- Birth name: Stewart Roussin Fischer
- Also known as: Dirk Fischer, Dirty Dirk Fischer
- Born: September 1, 1924 Durand, Michigan, U.S.
- Origin: Muskegon, Michigan
- Died: February 25, 2013 (aged 88) Valencia, California
- Genres: Jazz, swing
- Occupation(s): Musician, arranger
- Instrument(s): Trumpet, valve trombone
- Years active: 1940s–2013
- Formerly of: Teddy Philips, Little John Beecher Orchestra, Joe Vera Latin Ensemble, Walter Martie, John Paul Jones, Lee Williams

= Stewart "Dirk" Fischer =

Stewart Roussin Fischer (September 1, 1924 – February 25, 2013) known professionally as Dirk Fischer or Dirty Dirk Fischer was an American composer, arranger, educator, trumpeter, and valve trombonist. Before moving to California in 1959, he spent his young adulthood in the Northern Plains, performing with and writing for territory bands booked out of Omaha, Nebraska. He was the brother of Clare Fischer.

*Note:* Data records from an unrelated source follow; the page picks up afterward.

(** * go-errors: structured errors, their constructors and matching

    A shallow embedding of the package [errors] of
    andryhardiyanto/go-errors.  The repository holds two versions of the
    constructors: the one of [error.go], whose predefined errors are
    package-level variables initialised once ([Module Eager]), and the one
    whose predefined errors are factory functions ([Module Lazy]).  Both
    share the [Error] type and its methods [Error], [Unwrap] and [Is]. *)

From stdpp Require Import base option list strings numbers pretty.
From Stdlib Require Import ZArith Lia.

Open Scope string_scope.
Open Scope list_scope.

(** ** Go slices

    A slice is either [nil] or a (possibly empty) sequence; [len] does not
    tell the two apart, a comparison with [nil] does. *)

Inductive slice (A : Type) : Type :=
| slice_nil : slice A
| slice_of : list A → slice A.
Arguments slice_nil {A}.
Arguments slice_of {A} _.

Definition elems {A} (s : slice A) : list A :=
  match s with slice_nil => [] | slice_of l => l end.

Definition len {A} (s : slice A) : nat := length (elems s).

Definition is_nil {A} (s : slice A) : bool :=
  match s with slice_nil => true | slice_of _ => false end.

(** [make([]T, 0)] *)
Definition make0 {A} : slice A := slice_of [].

(** [append(s, xs...)]: appending nothing returns [s] itself. *)
Definition append {A} (s : slice A) (xs : list A) : slice A :=
  match xs with
  | [] => s
  | _ => slice_of (elems s ++ xs)
  end.

(** ** The data model (type declarations of the package) *)

Definition ViolationErrorType := string.

Record ValidationError := mkValidationError {
  v_Type : ViolationErrorType;
  v_Field : string;
  v_Message : string }.

Definition ViolationErrorTypeRequired : ViolationErrorType := "REQUIRED".
Definition ViolationErrorTypeOneOf : ViolationErrorType := "ONEOF".
Definition ViolationErrorTypeUUID : ViolationErrorType := "UUID".
Definition ViolationErrorTypeMin : ViolationErrorType := "MIN".
Definition ViolationErrorTypeMax : ViolationErrorType := "MAX".
Definition ViolationErrorTypeEmail : ViolationErrorType := "EMAIL".
Definition ViolationErrorTypeDate : ViolationErrorType := "DATE".
Definition ViolationErrorTypeRequiredIf : ViolationErrorType := "REQUIRED_IF".

(** Addresses of [Error] structs; a [*Error] is [None] when it is the nil
    pointer. *)
Abbreviation loc := nat.
Abbreviation ptr := (option loc).

(** A Go value of a type that is not a pointer type, as [==] sees it. *)
#[warnings="-register-all"]
Inductive govalue : Type :=
| atom (a : string)
    (* a boolean, number, string, channel or pointer inside a struct:
       the value written out; equal when the same *)
| nan
    (* a floating-point not-a-number: equal to nothing, itself included *)
| tuple (vs : list govalue)
    (* a struct or array of a comparable type: its fields or elements in
       source order, blank fields left out *)
| box (type : string) (v : govalue)
    (* a field of interface type that holds [v] of dynamic type [type] *)
| box_nil
    (* a field of interface type that is nil *)
| opaque.
    (* a value of a type that is not comparable: a slice, map or
       function, or a struct or array that has one *)

(** [v == w] for two values of one type.  Fields are compared in order
    and the comparison stops at the first that differ; [None] is the
    run-time panic on two interface values of one type that is not
    comparable. *)
Fixpoint value_eq (v w : govalue) {struct v} : option bool :=
  match v, w with
  | atom a, atom b => Some (String.eqb a b)
  | tuple vs, tuple ws =>
      (fix fields (vs ws : list govalue) {struct vs} : option bool :=
         match vs, ws with
         | [], [] => Some true
         | v' :: vs', w' :: ws' =>
             match value_eq v' w' with
             | Some true => fields vs' ws'
             | r => r
             end
         | _, _ => Some false
         end) vs ws
  | box t v', box u w' => if String.eqb t u then value_eq v' w' else Some false
  | box_nil, box_nil => Some true
  | opaque, _ | _, opaque => None
  | _, _ => Some false
  end.

(** A value with no not-a-number and nothing that is not comparable
    in it. *)
Fixpoint plain (v : govalue) : bool :=
  match v with
  | atom _ | box_nil => true
  | nan | opaque => false
  | tuple vs => forallb plain vs
  | box _ v' => plain v'
  end.

(** What an interface value holds for a dynamic type other than
    [*Error]: a pointer, which [==] compares by address, or a value. *)
Inductive shape : Type :=
| by_pointer
| by_value (v : govalue).

(** An error whose dynamic type is not [*Error].  [f_type] is its
    dynamic type; [f_data] the data word of the interface value, that
    is the pointer itself when the type is a pointer type, as for the
    errors [fmt.Errorf] and the standard [errors.New] make, and the
    address of the boxed copy of the value otherwise; [f_shape] says
    which, with the value; [f_text] is what its [Error] method
    returns. *)
Record foreign := Foreign {
  f_type : string;
  f_data : N;
  f_shape : shape;
  f_text : string }.

(** A value of the interface type [error]: the nil interface, a [*Error]
    (which may be a nil pointer inside a non-nil interface), or a foreign
    error. *)
Inductive error : Type :=
| error_nil
| error_Error (p : ptr)
| error_foreign (f : foreign).

(** [x == nil] on an interface value. *)
Definition error_is_nil (x : error) : bool :=
  match x with error_nil => true | _ => false end.

(** [f == g] on two foreign errors: different dynamic types are
    different; pointers are equal when they are the same address;
    values are compared as values, which panics on a type that is not
    comparable. *)
Definition foreign_eq (f g : foreign) : option bool :=
  if negb (String.eqb (f_type f) (f_type g)) then Some false
  else match f_shape f, f_shape g with
       | by_pointer, by_pointer => Some (N.eqb (f_data f) (f_data g))
       | by_value v, by_value w => value_eq v w
       | _, _ => Some false
       end.

(** [a == b] on interface values; [None] is the run-time panic. *)
Definition go_eq (a b : error) : option bool :=
  match a, b with
  | error_nil, error_nil => Some true
  | error_Error p, error_Error q => Some (bool_decide (p = q))
  | error_foreign f, error_foreign g => foreign_eq f g
  | _, _ => Some false
  end.

Record Error := mkError {
  e_Type : string;
  e_Code : Z;
  e_Message : string;
  e_Violations : slice ValidationError;
  e_Err : error;
  e_StackTraces : slice string }.

Definition set_Violations (v : slice ValidationError) (e : Error) : Error :=
  mkError (e_Type e) (e_Code e) (e_Message e) v (e_Err e) (e_StackTraces e).
Definition set_Err (x : error) (e : Error) : Error :=
  mkError (e_Type e) (e_Code e) (e_Message e) (e_Violations e) x (e_StackTraces e).
Definition set_StackTraces (t : slice string) (e : Error) : Error :=
  mkError (e_Type e) (e_Code e) (e_Message e) (e_Violations e) (e_Err e) t.

(** ** The store of [Error] structs

    [&Error{...}] allocates at the end of the store, so a fresh address
    is never one already handed out.  An operation is a function of the
    store that returns [None] where the Go code would panic (a nil or
    dangling dereference). *)

Abbreviation heap := (list Error).

Definition M (A : Type) : Type := heap → option (A * heap).

Definition ret {A} (a : A) : M A := λ h, Some (a, h).

Definition bind {A B} (m : M A) (k : A → M B) : M B :=
  λ h, match m h with
       | Some (a, h') => k a h'
       | None => None
       end.

Notation "'let!' x ':=' m 'in' k" := (bind m (λ x, k))
  (at level 10, x name, m at level 100, k at level 200).

(** [&Error{...}] *)
Definition alloc (e : Error) : M ptr := λ h, Some (Some (length h), h ++ [e]).

(** [*p] read *)
Definition load (p : ptr) : M Error :=
  λ h, match p with
       | Some l => match h !! l with Some e => Some (e, h) | None => None end
       | None => None
       end.

(** [p.f = v] *)
Definition store (p : ptr) (f : Error → Error) : M unit :=
  λ h, match p with
       | Some l => match h !! l with
                   | Some e => Some (tt, <[l := f e]> h)
                   | None => None
                   end
       | None => None
       end.

(** ** What the package uses of the Go library

    [strings.HasPrefix] is [String.prefix]; [%d] of [fmt.Sprintf] is
    [pretty] on [Z]. *)

Definition newline : Ascii.ascii := Ascii.ascii_of_nat 10.

(** [strings.Split(s, "\n")]: the pieces between line feeds; an empty
    [s] gives one empty piece. *)
Fixpoint strings_Split (s : string) : list string :=
  match s with
  | EmptyString => [""]
  | String c s' =>
      if Ascii.eqb c newline then "" :: strings_Split s'
      else match strings_Split s' with
           | x :: r => String c x :: r
           | [] => [String c ""]
           end
  end.

(** The UTF-8 encodings of the runes [unicode.IsSpace] accepts: tab to
    carriage return, space, U+0085, U+00A0, U+1680, U+2000 to U+200A,
    U+2028, U+2029, U+202F, U+205F and U+3000. *)
Definition white_space_rune (bs : list N) : bool :=
  match bs with
  | [b] => bool_decide (b ∈ [9; 10; 11; 12; 13; 32]%N)
  | [0xC2; b]%N => bool_decide (b ∈ [0x85; 0xA0]%N)
  | [0xE1; 0x9A; 0x80]%N => true
  | [0xE2; 0x80; b]%N =>
      (0x80 <=? b)%N && (b <=? 0x8A)%N || bool_decide (b ∈ [0xA8; 0xA9; 0xAF]%N)
  | [0xE2; 0x81; 0x9F]%N => true
  | [0xE3; 0x80; 0x80]%N => true
  | _ => false
  end.

(** Drop the white-space runes a byte sequence starts with. *)
Fixpoint trim_left (fuel : nat) (bs : list N) : list N :=
  match fuel with
  | O => bs
  | S n =>
      if white_space_rune (take 1 bs) then trim_left n (drop 1 bs)
      else if white_space_rune (take 2 bs) then trim_left n (drop 2 bs)
      else if white_space_rune (take 3 bs) then trim_left n (drop 3 bs)
      else bs
  end.

(** Drop the white-space runes a byte sequence ends with, given
    reversed. *)
Fixpoint trim_right_rev (fuel : nat) (rs : list N) : list N :=
  match fuel with
  | O => rs
  | S n =>
      if white_space_rune (reverse (take 1 rs)) then trim_right_rev n (drop 1 rs)
      else if white_space_rune (reverse (take 2 rs)) then trim_right_rev n (drop 2 rs)
      else if white_space_rune (reverse (take 3 rs)) then trim_right_rev n (drop 3 rs)
      else rs
  end.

Fischer was a faculty member at College of the Canyons, as Jazz Band Director and Instructor of Jazz Studies, from 1977 to 2005.

== Growing up ==
Fischer was born in 1924 in Durand, Michigan. His mother, Luella Blanche Roussin, was of French descent, and his father, Cecil Harold Fischer, was of German descent. Both were born in Canada at the turn of the 20th century. Fischer was the oldest of four children. One of his brothers was Clare Fischer. His mother played piano, his father played banjo, and his uncle played C melody saxophone. There was always music in his house.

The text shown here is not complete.